[Provided records Boundary: Start]

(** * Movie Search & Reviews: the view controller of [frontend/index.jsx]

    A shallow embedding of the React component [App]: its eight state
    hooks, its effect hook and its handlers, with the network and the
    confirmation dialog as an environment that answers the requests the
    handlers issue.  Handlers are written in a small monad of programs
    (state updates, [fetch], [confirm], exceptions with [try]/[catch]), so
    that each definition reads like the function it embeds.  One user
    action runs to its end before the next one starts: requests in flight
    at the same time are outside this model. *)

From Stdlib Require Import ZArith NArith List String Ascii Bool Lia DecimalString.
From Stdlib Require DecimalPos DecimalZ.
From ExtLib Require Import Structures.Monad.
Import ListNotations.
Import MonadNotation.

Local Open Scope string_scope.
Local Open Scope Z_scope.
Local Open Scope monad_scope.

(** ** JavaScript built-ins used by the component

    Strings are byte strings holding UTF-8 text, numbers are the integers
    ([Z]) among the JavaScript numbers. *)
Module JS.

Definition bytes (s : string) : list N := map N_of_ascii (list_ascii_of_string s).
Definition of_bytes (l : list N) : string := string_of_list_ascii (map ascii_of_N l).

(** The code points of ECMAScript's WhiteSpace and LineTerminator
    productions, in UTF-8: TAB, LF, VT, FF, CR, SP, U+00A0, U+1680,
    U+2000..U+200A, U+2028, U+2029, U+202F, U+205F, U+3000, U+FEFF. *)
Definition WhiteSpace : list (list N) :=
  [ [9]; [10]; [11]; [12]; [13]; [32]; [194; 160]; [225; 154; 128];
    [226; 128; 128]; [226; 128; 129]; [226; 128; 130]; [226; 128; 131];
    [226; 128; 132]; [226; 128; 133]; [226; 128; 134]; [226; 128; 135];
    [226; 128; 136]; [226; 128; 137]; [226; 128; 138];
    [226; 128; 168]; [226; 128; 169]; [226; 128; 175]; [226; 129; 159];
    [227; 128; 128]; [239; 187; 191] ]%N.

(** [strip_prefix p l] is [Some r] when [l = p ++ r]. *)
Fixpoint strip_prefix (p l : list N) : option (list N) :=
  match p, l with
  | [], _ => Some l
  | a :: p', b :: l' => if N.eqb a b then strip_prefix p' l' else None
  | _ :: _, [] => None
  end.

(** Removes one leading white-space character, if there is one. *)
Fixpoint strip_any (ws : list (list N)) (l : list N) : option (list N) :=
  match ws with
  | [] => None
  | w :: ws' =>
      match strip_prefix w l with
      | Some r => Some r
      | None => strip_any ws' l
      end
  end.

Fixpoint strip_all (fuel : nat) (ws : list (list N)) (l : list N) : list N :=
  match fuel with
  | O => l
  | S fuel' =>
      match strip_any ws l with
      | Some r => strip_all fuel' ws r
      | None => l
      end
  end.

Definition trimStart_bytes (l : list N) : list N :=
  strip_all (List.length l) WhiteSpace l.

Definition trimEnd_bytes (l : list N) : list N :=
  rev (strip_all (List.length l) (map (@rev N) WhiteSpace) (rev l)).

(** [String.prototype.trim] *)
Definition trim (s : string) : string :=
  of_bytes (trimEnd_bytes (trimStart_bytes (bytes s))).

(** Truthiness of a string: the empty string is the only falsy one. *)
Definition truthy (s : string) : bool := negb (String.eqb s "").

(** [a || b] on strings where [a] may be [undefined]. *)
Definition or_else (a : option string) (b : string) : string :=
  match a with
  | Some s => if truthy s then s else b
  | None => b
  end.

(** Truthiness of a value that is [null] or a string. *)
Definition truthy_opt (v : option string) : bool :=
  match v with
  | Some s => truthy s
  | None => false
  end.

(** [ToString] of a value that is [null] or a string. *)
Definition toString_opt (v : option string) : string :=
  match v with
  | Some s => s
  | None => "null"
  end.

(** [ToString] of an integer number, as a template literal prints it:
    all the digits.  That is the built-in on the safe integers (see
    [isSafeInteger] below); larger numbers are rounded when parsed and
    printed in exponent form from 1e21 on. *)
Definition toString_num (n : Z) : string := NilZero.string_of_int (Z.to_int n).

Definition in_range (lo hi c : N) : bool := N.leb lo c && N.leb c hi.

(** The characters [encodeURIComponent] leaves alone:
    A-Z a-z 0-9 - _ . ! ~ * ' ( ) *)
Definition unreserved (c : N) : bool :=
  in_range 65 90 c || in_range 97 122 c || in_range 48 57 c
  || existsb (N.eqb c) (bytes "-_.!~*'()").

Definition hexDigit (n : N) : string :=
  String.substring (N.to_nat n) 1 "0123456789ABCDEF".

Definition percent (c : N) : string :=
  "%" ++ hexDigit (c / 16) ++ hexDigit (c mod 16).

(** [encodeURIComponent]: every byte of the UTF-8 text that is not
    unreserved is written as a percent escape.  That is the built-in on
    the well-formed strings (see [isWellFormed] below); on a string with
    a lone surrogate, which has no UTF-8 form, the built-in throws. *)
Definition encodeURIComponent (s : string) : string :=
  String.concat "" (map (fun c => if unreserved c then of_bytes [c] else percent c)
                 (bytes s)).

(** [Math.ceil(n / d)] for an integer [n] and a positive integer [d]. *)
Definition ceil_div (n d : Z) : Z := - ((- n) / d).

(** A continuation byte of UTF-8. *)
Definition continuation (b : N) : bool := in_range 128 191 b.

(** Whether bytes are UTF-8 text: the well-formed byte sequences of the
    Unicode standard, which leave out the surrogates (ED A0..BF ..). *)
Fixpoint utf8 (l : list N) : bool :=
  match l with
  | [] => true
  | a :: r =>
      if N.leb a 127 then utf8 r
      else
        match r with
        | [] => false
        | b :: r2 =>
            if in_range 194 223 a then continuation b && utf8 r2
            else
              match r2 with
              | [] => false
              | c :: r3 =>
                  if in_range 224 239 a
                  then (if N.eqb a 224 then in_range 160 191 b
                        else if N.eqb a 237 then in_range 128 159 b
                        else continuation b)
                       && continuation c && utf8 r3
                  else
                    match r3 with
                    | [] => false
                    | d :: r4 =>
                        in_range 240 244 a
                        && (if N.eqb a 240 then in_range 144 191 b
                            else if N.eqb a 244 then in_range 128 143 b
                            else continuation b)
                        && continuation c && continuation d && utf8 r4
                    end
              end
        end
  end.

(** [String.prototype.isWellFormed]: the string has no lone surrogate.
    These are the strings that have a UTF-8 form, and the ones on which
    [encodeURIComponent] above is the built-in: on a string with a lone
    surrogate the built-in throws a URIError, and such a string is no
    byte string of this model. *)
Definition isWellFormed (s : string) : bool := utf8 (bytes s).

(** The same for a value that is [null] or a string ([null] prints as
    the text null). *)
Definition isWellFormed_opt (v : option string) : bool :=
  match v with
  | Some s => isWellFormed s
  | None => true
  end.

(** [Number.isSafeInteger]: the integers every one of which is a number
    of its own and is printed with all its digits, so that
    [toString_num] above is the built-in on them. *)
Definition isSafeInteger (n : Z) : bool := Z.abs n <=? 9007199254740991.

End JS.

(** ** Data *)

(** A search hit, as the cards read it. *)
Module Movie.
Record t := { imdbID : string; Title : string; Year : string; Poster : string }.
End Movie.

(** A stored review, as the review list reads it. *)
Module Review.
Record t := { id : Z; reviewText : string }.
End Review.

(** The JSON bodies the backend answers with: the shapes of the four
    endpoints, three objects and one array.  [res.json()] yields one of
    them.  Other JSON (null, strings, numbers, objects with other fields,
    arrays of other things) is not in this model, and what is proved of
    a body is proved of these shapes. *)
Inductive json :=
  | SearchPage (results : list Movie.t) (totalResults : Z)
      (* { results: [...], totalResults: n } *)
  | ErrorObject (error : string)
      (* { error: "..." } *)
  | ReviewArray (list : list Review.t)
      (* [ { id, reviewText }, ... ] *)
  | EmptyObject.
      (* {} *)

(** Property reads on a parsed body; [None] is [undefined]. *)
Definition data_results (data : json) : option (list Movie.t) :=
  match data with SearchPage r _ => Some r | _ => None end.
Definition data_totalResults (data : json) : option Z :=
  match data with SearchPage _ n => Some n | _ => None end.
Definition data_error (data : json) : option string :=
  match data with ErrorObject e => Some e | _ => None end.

[Provided records Boundary: End]

● Requirement: I'd like the lines above from the one with "arrays of other" up to and including the one with "Definition data_error (data" copied exactly, with no other lines.

● Response to this task:
    arrays of other things) is not in this model, and what is proved of
    a body is proved of these shapes. *)
Inductive json :=
  | SearchPage (results : list Movie.t) (totalResults : Z)
      (* { results: [...], totalResults: n } *)
  | ErrorObject (error : string)
      (* { error: "..." } *)
  | ReviewArray (list : list Review.t)
      (* [ { id, reviewText }, ... ] *)
  | EmptyObject.
      (* {} *)

(** Property reads on a parsed body; [None] is [undefined]. *)
Definition data_results (data : json) : option (list Movie.t) :=
  match data with SearchPage r _ => Some r | _ => None end.
Definition data_totalResults (data : json) : option Z :=
  match data with SearchPage _ n => Some n | _ => None end.
Definition data_error (data : json) : option string :=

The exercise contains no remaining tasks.